Michigan State: Linebacker Greg Jones. This one is pretty obvious. Not only has Jones led Michigan State in tackles in each of his three seasons on campus, but he's the undisputed leader on defense. Without Jones' tackling and play-making ability in the offensive backfield, an average Michigan State defense would be a lousy one. Although the Spartans boast some depth at linebacker with Chris Norman, Eric Gordon and incoming freshmen William Gholston and Max Bullough, Jones is the one guy the coaches are counting on for a ton of production.

Minnesota: Safety Kyle Theret. There's not an obvious choice for the Gophers, but the team's defense lost some major experience after safety Kim Royston broke his leg this spring. Theret, who was suspended during spring ball but should return, has started 32 games at safety. He ended the 2009 season on a strong note with two interceptions and a tackle for loss in the Insight Bowl. If Royston can't return or is limited, Theret will have to lead a young Gophers' secondary.

[+] EnlargePersa
Jerry Lai/US PresswireDan Persa is the only Wildcats quarterback with any game experience.
Northwestern: Quarterback Dan Persa. Persa hasn't even started a game for Northwestern, so how can he be labeled as irreplaceable? First off, no other Wildcats quarterback has game experience, while Persa appeared in 10 contests last fall. Backup Evan Watkins remains a bit raw, and Northwestern will have a true freshman, most likely Trevor Siemian, as its third-stringer this season. Persa already has established himself as a team leader, and he would create problems if he went down.

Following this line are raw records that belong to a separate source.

(* ===== verification/WriterSpec.v ===== *)
(** * What a writer promises, and that it keeps the promise

    [Spec] is the abstract writer: the row groups finished so far and the chunks
    of the current one, in the order the encoders emit them, with no bytes,
    offsets or metadata.  The operations of writer.rs are shown to implement the
    operations of [Spec], error for error, for any column encoders that meet
    [EncoderContract]; and a file so written reads back as the row groups of
    [Spec]. *)

From S2P Require Import Prelude Arrow Common Footer Options Chunks Writer Selection Reader.
From S2P Require Import FileRoundtrip Wire.

(** ** Outcomes that agree *)

(** Both sides succeed, with related results, or fail alike. *)
Definition agree {A B} (R : A → B → Prop) (x : outcome A) (y : outcome B) : Prop :=
  match x, y with
  | Ok a, Ok b => R a b
  | Err e, Err e' => e = e'
  | Panic p, Panic p' => p = p'
  | _, _ => False
  end.

Lemma agree_bind {A B C D} (R : A → B → Prop) (Q : C → D → Prop) x y f g :
  agree R x y → (∀ a b, x = Ok a → y = Ok b → R a b → agree Q (f a) (g b)) →
  agree Q (obind x f) (obind y g).
Proof. destruct x, y; cbn; try done; naive_solver. Qed.

Lemma agree_same {A C D} (Q : C → D → Prop) (x : outcome A) f g :
  (∀ a, x = Ok a → agree Q (f a) (g a)) → agree Q (obind x f) (obind x g).
Proof. destruct x; cbn; try done; naive_solver. Qed.

Lemma agree_fold_m {A S T} (R : S → T → Prop) (f : S → A → outcome S) (g : T → A → outcome T) l s t :
  R s t → (∀ s t a, R s t → agree R (f s a) (g t a)) → agree R (fold_m f s l) (fold_m g t l).
Proof.
  intros Hst Hstep. revert s t Hst. induction l as [|a l IH]; intros s t Hst; [done|].
  cbn. apply agree_bind with (R := R); [by apply Hstep|]. intros s' t' _ _. apply IH.
Qed.

(** ** The abstract writer *)

Section Spec.
Context {E Ctx : Type} `{LogicalColEncoder E Ctx} `{SharedDictionaryOps Ctx}.

(** A row group: its rows and its chunks in the order they were emitted. *)
Record Group := mkGroup { g_rows : Z; g_chunks : list EncodedColumnChunk }.

Definition group_data (g : Group) : list Z := concat (map chunk_bytes (g_chunks g)).

Record Spec := mkSpec {
  sp_encoders : list E;
  sp_counters : list EncodingCounter;
  sp_ctx : Ctx;
  sp_rows : Z;
  sp_groups : list Group;
  sp_current : Group;
}.

Definition sp_run_encoder
    (run : E → EncodingCounter → Ctx →
           outcome (option (list EncodedColumnChunk) * E * EncodingCounter * Ctx))
    (s : Spec) (i : Z) : outcome Spec :=
  let! e := index (sp_encoders s) i in
  let! counter := index (sp_counters s) i in
  let! '(res, e, counter, ctx) := run e counter (sp_ctx s) in
  Ok (mkSpec (<[Z.to_nat i := e]> (sp_encoders s)) (<[Z.to_nat i := counter]> (sp_counters s)) ctx
        (sp_rows s) (sp_groups s)
        (mkGroup (g_rows (sp_current s)) (g_chunks (sp_current s) ++ default [] res))).

Definition sp_write_column (custom : gmap Z Z) (batch_rows : Z) (s : Spec) (icol : Z * Array)
  : outcome Spec :=
  let '(i, col) := icol in
  let! _ := index (sp_encoders s) i in
  match custom !! i with
  | Some encunit_len =>
      if batch_rows <? encunit_len
      then Err (NYI "Batch size should be larger than the custom encunit size")
      else
        let! slices := udiv batch_rows encunit_len in
        fold_m (λ s j,
            let! start := umul 64 j encunit_len in
            let! rest := usub (arr_len col) start in
            let! col_sliced := arr_slice col start (Z.min encunit_len rest) in
            sp_run_encoder (λ e, encode e col_sliced) s i)
          s (range slices)
  | None => sp_run_encoder (λ e, encode e col) s i
  end.

Definition sp_flush_pending (s : Spec) : outcome Spec :=
  fold_m (sp_run_encoder finish) s (range (len (sp_encoders s))).

Definition sp_close_group (s : Spec) : Spec :=
  mkSpec (sp_encoders s) (sp_counters s) (sp_ctx s) (sp_rows s) (sp_groups s ++ [sp_current s])
    (mkGroup 0 []).

Definition sp_add_rows (s : Spec) (rows : Z) : outcome Spec :=
  let! in_file := uadd 32 (sp_rows s) (wrap 32 rows) in
  let! in_group := uadd 32 (g_rows (sp_current s)) (wrap 32 rows) in
  Ok (mkSpec (sp_encoders s) (sp_counters s) (sp_ctx s) in_file (sp_groups s)
        (mkGroup in_group (g_chunks (sp_current s)))).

Ohio State: Quarterback Terrelle Pryor. Another easy choice, as Pryor has started 22 of Ohio State's past 23 games at quarterback. Although the Buckeyes have won games without major contributions from Pryor, the offense will be shaped around him more this fall. He'll need to build off of what he showed on Jan. 1 in the Rose Bowl against Oregon. Backups Joe Bauserman and Kenny Guiton lack game experience, and Ohio State would need everyone else to step up around the quarterbacks to survive without Pryor.

Penn State: Running back Evan Royster. An experienced running back can be a young quarterback's best friend, and Royster certainly qualifies as a veteran. He has started the past two seasons for the Nittany Lions, racking up 2,405 rushing yards and 18 touchdowns. Penn State needs big things from Royster this fall as an inexperienced signal caller takes over for Daryll Clark. Backup running back Stephfon Green has shown flashes, but he lacks Royster's consistency.

Purdue: Defensive end Ryan Kerrigan. We'll find out if running back Ralph Bolden is replaceable this season, but Purdue doesn't want to see anything happen to Kerrigan. The senior is one of the nation's top pass rushers, and he's the most experienced member of a defensive line that loses standout tackle Mike Neal. Kerrigan led the Big Ten with 13 sacks last fall and will make life easier for those around him. Aside from Gerald Gooden, Purdue looks a little thin at D-end.

Wisconsin: Quarterback Scott Tolzien. If Tolzien's value wasn't known after the 2009 season, it became even clearer during spring ball after backup Curt Phillips tore his ACL. Tolzien led the Big Ten and ranked 22nd nationally in pass efficiency (143) last season, completing 64.3 percent of his passes. He limits major mistakes and spreads the ball around well to his receivers. Redshirt freshman Jon Budmayr has talent but lacks game experience and looked shaky this spring. Wisconsin would much rather let Budmayr have more time to prepare.